THE DATA:
Lemma wpd_stage_create u t k v : Rep t v →
  let d := digest_at t u in
  wpd (FsShelf.stage_create u)
    (ends excuse t (Ok ()) (create_place d u v) (λ v', v' = v ∨ v' = create_place d u v)) t k.
Proof.
  intros Hr d. unfold FsShelf.stage_create, FsShelf.make_dir. fs_step.
  (* the directory *)
  assert (∃ t1 e, mkdirs (FsShelf.staged_dir u) t = (Ok (), t1) ∧ Rep t1 v ∧ place_at t1 u = Some (Dir e) ∧
    map_Forall (λ _, is_file_node) e ∧ digest_at t1 u = d ∧ beside u t t1 ∧
    staging v !! u = (λ c, (c, d)) <$> file_in CONTENT (Dir e) ∧
    ∀ n, (mkdirs (take n (FsShelf.staged_dir u)) t).2 = t ∨ (mkdirs (take n (FsShelf.staged_dir u)) t).2 = t1)
    as (t1 & e & Hmk & Hr1 & He & Hf & Hd1 & Htr1 & Hv & Hpart).
  { pose proof Hr as [_ (st & Hst & _) _ _].
    destruct (rep_dir t v Hr) as [m Hm].
    assert (∀ n, n < 2 → (mkdirs (take n (FsShelf.staged_dir u)) t).2 = t) as Hfew.
    { intros [|[|]] Hn; [subst t; done| |lia].
      change (take 1 (FsShelf.staged_dir u)) with ["staging"].
      by rewrite (mkdirs_here _ _ st) by (by rewrite child_at). }
    assert (∀ n, 2 ≤ n → take n (FsShelf.staged_dir u) = FsShelf.staged_dir u) as Hall by (intros; by apply take_ge).
    destruct (place_cases t v u Hr) as [[Hn Hv]|(e & He & Hf & Hv)].
    - pose proof (rep_place t v u (Some (Dir ∅)) Hr) as (Hr1 & Hp1 & Hd1 & Htr1).
      { intros n [= <-]. by exists ∅. }
      assert (mkdirs (FsShelf.staged_dir u) t = (Ok (), put (FsShelf.staged_dir u) (Some (Dir ∅)) t)) as Hmk.
      { change (FsShelf.staged_dir u) with (["staging"] ++ [text u]). apply (mkdirs_snoc _ _ _ st); [by rewrite child_at|].
        unfold place_at, FsShelf.staged_dir in Hn. by rewrite (at_staging t st) in Hn. }
      exists (put (FsShelf.staged_dir u) (Some (Dir ∅)) t), ∅. split_and!; try done.
      + change (Rep (put (FsShelf.staged_dir u) (Some (Dir ∅)) t) (set_place u None v)) in Hr1.
        by rewrite set_place_same in Hr1.
      + intros n. destruct (decide (n < 2)); [left; by apply Hfew|right]. rewrite Hall by lia. by rewrite Hmk.
    - exists t, e. split_and!; try done; [by apply (mkdirs_here _ _ e)|].
      intros n. left. destruct (decide (n < 2)); [by apply Hfew|]. rewrite Hall by lia. by rewrite (mkdirs_here _ _ e). }
  apply (wpd_available_call excuse excused (mkdirs (FsShelf.staged_dir u))).
  2: { intros n x Hx Hi. assert (∃ t', (mkdirs (take n (FsShelf.staged_dir u)) t).2 = t' ∧ Rep t' v) as (t' & -> & Hr').
    { eexists; split; [done|]. by destruct (Hpart n) as [-> | ->]. }
    destruct Hi as [-> | ->]; cbn; cut_short. }
  rewrite Hmk. cbn [fst snd told andthend]. fs_step. apply (wpd_glimpse excuse excused sharp).
  2: { intros Hx. cbn. cut_short. }
  rewrite (at_in_place t1 u e) by done.
  destruct (e !! CONTENT) as [n|] eqn:Hc; cbn [andthend].
  - fs_step. destruct (Hf _ _ Hc) as [c Hn]. destruct n as [c'|]; [|done].
    unfold file_in, child in Hv. cbn [entries_in] in Hv. rewrite Hc in Hv. cbn in Hv.
    unfold create_place. rewrite Hv. apply ends_ok; [done|]. apply (kept_beside u); [done|congruence|].
    intros n. rewrite He. intros [= <-]. unfold place_of, file_in, child. cbn. rewrite Hc. by eexists.
  - unfold file_in, child in Hv. cbn [entries_in] in Hv. rewrite Hc in Hv. cbn in Hv.
    unfold create_place. rewrite Hv.
    pose proof (rep_content t1 v u e [] Hr1 He Hf) as (Hr2 & He2 & _ & Htr2). rewrite Hd1 in Hr2.
    apply (wpd_create_in_place excuse excused u e); [done|done| |].
    + apply ends_ok; [done|]. apply (kept_beside u); [by eapply beside_trans|congruence|].
      intros n. rewrite He2. intros [= <-]. unfold place_of. rewrite file_in_insert. by eexists.
    + intros x t' Hx Hi [-> | ->]; eapply ends_cut; eauto.
Qed.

EXERCISE REQUIREMENTS:
Go through the records and repeat each one exactly as written.

RESPONSE BOX:
Lemma wpd_stage_create u t k v : Rep t v →
  let d := digest_at t u in
  wpd (FsShelf.stage_create u)
    (ends excuse t (Ok ()) (create_place d u v) (λ v', v' = v ∨ v' = create_place d u v)) t k.
Proof.
  intros Hr d. unfold FsShelf.stage_create, FsShelf.make_dir. fs_step.
  (* the directory *)
  assert (∃ t1 e, mkdirs (FsShelf.staged_dir u) t = (Ok (), t1) ∧ Rep t1 v ∧ place_at t1 u = Some (Dir e) ∧
    map_Forall (λ _, is_file_node) e ∧ digest_at t1 u = d ∧ beside u t t1 ∧
    staging v !! u = (λ c, (c, d)) <$> file_in CONTENT (Dir e) ∧
    ∀ n, (mkdirs (take n (FsShelf.staged_dir u)) t).2 = t ∨ (mkdirs (take n (FsShelf.staged_dir u)) t).2 = t1)
    as (t1 & e & Hmk & Hr1 & He & Hf & Hd1 & Htr1 & Hv & Hpart).
  { pose proof Hr as [_ (st & Hst & _) _ _].
    destruct (rep_dir t v Hr) as [m Hm].
    assert (∀ n, n < 2 → (mkdirs (take n (FsShelf.staged_dir u)) t).2 = t) as Hfew.
    { intros [|[|]] Hn; [subst t; done| |lia].
      change (take 1 (FsShelf.staged_dir u)) with ["staging"].
      by rewrite (mkdirs_here _ _ st) by (by rewrite child_at). }
    assert (∀ n, 2 ≤ n → take n (FsShelf.staged_dir u) = FsShelf.staged_dir u) as Hall by (intros; by apply take_ge).
    destruct (place_cases t v u Hr) as [[Hn Hv]|(e & He & Hf & Hv)].
    - pose proof (rep_place t v u (Some (Dir ∅)) Hr) as (Hr1 & Hp1 & Hd1 & Htr1).
      { intros n [= <-]. by exists ∅. }
      assert (mkdirs (FsShelf.staged_dir u) t = (Ok (), put (FsShelf.staged_dir u) (Some (Dir ∅)) t)) as Hmk.
      { change (FsShelf.staged_dir u) with (["staging"] ++ [text u]). apply (mkdirs_snoc _ _ _ st); [by rewrite child_at|].
        unfold place_at, FsShelf.staged_dir in Hn. by rewrite (at_staging t st) in Hn. }
      exists (put (FsShelf.staged_dir u) (Some (Dir ∅)) t), ∅. split_and!; try done.
      + change (Rep (put (FsShelf.staged_dir u) (Some (Dir ∅)) t) (set_place u None v)) in Hr1.
        by rewrite set_place_same in Hr1.
      + intros n. destruct (decide (n < 2)); [left; by apply Hfew|right]. rewrite Hall by lia. by rewrite Hmk.
    - exists t, e. split_and!; try done; [by apply (mkdirs_here _ _ e)|].
      intros n. left. destruct (decide (n < 2)); [by apply Hfew|]. rewrite Hall by lia. by rewrite (mkdirs_here _ _ e). }
  apply (wpd_available_call excuse excused (mkdirs (FsShelf.staged_dir u))).
  2: { intros n x Hx Hi. assert (∃ t', (mkdirs (take n (FsShelf.staged_dir u)) t).2 = t' ∧ Rep t' v) as (t' & -> & Hr').
    { eexists; split; [done|]. by destruct (Hpart n) as [-> | ->]. }
    destruct Hi as [-> | ->]; cbn; cut_short. }
  rewrite Hmk. cbn [fst snd told andthend]. fs_step. apply (wpd_glimpse excuse excused sharp).
  2: { intros Hx. cbn. cut_short. }
  rewrite (at_in_place t1 u e) by done.
  destruct (e !! CONTENT) as [n|] eqn:Hc; cbn [andthend].
  - fs_step. destruct (Hf _ _ Hc) as [c Hn]. destruct n as [c'|]; [|done].
    unfold file_in, child in Hv. cbn [entries_in] in Hv. rewrite Hc in Hv. cbn in Hv.
    unfold create_place. rewrite Hv. apply ends_ok; [done|]. apply (kept_beside u); [done|congruence|].
    intros n. rewrite He. intros [= <-]. unfold place_of, file_in, child. cbn. rewrite Hc. by eexists.
  - unfold file_in, child in Hv. cbn [entries_in] in Hv. rewrite Hc in Hv. cbn in Hv.
    unfold create_place. rewrite Hv.
    pose proof (rep_content t1 v u e [] Hr1 He Hf) as (Hr2 & He2 & _ & Htr2). rewrite Hd1 in Hr2.
    apply (wpd_create_in_place excuse excused u e); [done|done| |].
    + apply ends_ok; [done|]. apply (kept_beside u); [by eapply beside_trans|congruence|].
      intros n. rewrite He2. intros [= <-]. unfold place_of. rewrite file_in_insert. by eexists.
    + intros x t' Hx Hi [-> | ->]; eapply ends_cut; eauto.
Qed.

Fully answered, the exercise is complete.